Facebook announced a similar project during August in Tipperary. This can certainly continue and have impact if the right conditions exist in Ireland as data centre companies continue to invest in sustainability to achieve ambitious renewable energy goals.

Some commentators have mentioned future costs of renewables related to data centres. What is often missed is that some commentaries have included the full cost of new renewable projects such as wind and solar farms. These are not direct state investments but private ones that are paid for by the people who buy the energy. They also represent jobs and investment in the communities where they are built.

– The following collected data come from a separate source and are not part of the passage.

(** What a step may do to the entry of a process that it does not run. *)
Definition mild (x y : Proc) : Prop := calm x y ∧ (p_state x = RUNNING ↔ p_state y = RUNNING).
Lemma benign_mild x y : benign x y → mild x y.
Proof. intros H. split; [by apply benign_calm|by apply benign_running]. Qed.

(** A step that starts no process and leaves unused and new entries as they are. *)
Lemma targets_frame σ σ' : targets_ok σ → (∀ p, target (m_ppc σ' p) = None ∨ m_ppc σ' p = m_ppc σ p) →
  (∀ p q a, target (m_ppc σ p) = Some (q, a) → a = UNUSED ∨ a = EMBRYO → st (m_sys σ) q = Some a → st (m_sys σ') q = Some a) →
  targets_ok σ'.
Proof.
  intros [T1 T2] Hp Hs. split.
  - intros p q a E. destruct (Hp p) as [?|Ep]; [congruence|]. rewrite Ep in E. apply (Hs p); [done| |by eapply T1].
    unfold target in E. destruct (m_ppc σ p); naive_solver.
  - intros p p' q a b E E'. destruct (Hp p) as [?|Ep], (Hp p') as [?|Ep']; try congruence. rewrite Ep in E. rewrite Ep' in E'. by eapply T2.
Qed.
Lemma benign_still s s' q a : option_Forall2 benign (lookup_proc s q) (lookup_proc s' q) → a = UNUSED ∨ a = EMBRYO →
  st s q = Some a → st s' q = Some a.
Proof.
  unfold st. intros H Ha. destruct H as [x y [_ Ht]|]; [|done]. simpl. intros [= <-]. unfold trans in Ht. f_equal. intuition congruence.
Qed.
Lemma same_still s s' q (a : procstate) : lookup_proc s' q = lookup_proc s q → st s q = Some a → st s' q = Some a.
Proof. unfold st. by intros ->. Qed.

Lemma ppc_ok_frame σ σ' p :
  m_ppc σ' p = m_ppc σ p → option_Forall2 calm (lookup_proc (m_sys σ) p) (lookup_proc (m_sys σ') p) →
  (∀ j, (j < ncpu)%nat → m_cur σ j = Pr p → m_cur σ' j = Pr p) →
  (∀ l, is_Some (sy_locks (m_sys σ) !! l) → is_Some (sy_locks (m_sys σ') !! l)) →
  (∀ l, m_own σ !! l = Some p → m_own σ' !! l = Some p) →
  ppc_ok σ p → ppc_ok σ' p.
Proof.
  intros Ek Hb Hc Hl Ho. unfold ppc_ok. rewrite Ek.
  assert ((∃ j, (j < ncpu)%nat ∧ m_cur σ j = Pr p) → ∃ j, (j < ncpu)%nat ∧ m_cur σ' j = Pr p) as Hcur by (intros (j & ? & ?); eauto).
  assert (∀ lock, lock_there (m_sys σ) lock → lock_there (m_sys σ') lock) as Hlt by (intros [l|]; simpl; auto).
  destruct (m_ppc σ p); try (exact (λ H, H)); try (exact Hcur); try (intros [H1 H2]; split; [by apply Hcur|by apply Hlt]).
  - intros [H1 H2]. split; [by apply Hcur|]. destruct lock; [by apply Ho|done].
  - intros [H (x & Ex & Hlv & Hch)]. split; [by auto|]. rewrite Ex in Hb. inversion Hb as [z y Hben E1 E2|]; subst. exists y.
    split_and!; [done|by apply Hben|]. intros Hy. destruct (proj1 Hben Hy) as [Hs ->]. by apply Hch.
  - intros Hx y Ey. rewrite Ey in Hb. inversion Hb as [x ? Hben HA|]; subst. apply Hben. eapply Hx. by rewrite <- HA.
Qed.

Lemma Forall2_is_Some {X Y} (P : X → Y → Prop) (a : option X) (b : option Y) : option_Forall2 P a b → is_Some a ↔ is_Some b.
Proof. intros []; [by split; eexists|done]. Qed.
Lemma lookup_proc_is_Some s p : is_Some (lookup_proc s p) ↔ is_Some (st s p).
Proof. unfold st. by rewrite fmap_is_Some. Qed.
Lemma running_Some s p : running s p → is_Some (lookup_proc s p).
Proof. rewrite lookup_proc_is_Some. unfold running. intros ->. by eexists. Qed.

That said, any industry worth having requires investment and robust, sustainable infrastructure, be that water, electricity, roads or land and buildings. The costs of these infrastructure are recovered by regulated rates from users including data centres. Investment generates jobs and future prosperity – it is important to weigh up the benefits as well as the costs of an industry for the infrastructure it requires and to understand the full context for it including economic and societal benefits.

By Leo Clancy

Leo Clancy is the head of technology, consumer and business services at IDA Ireland.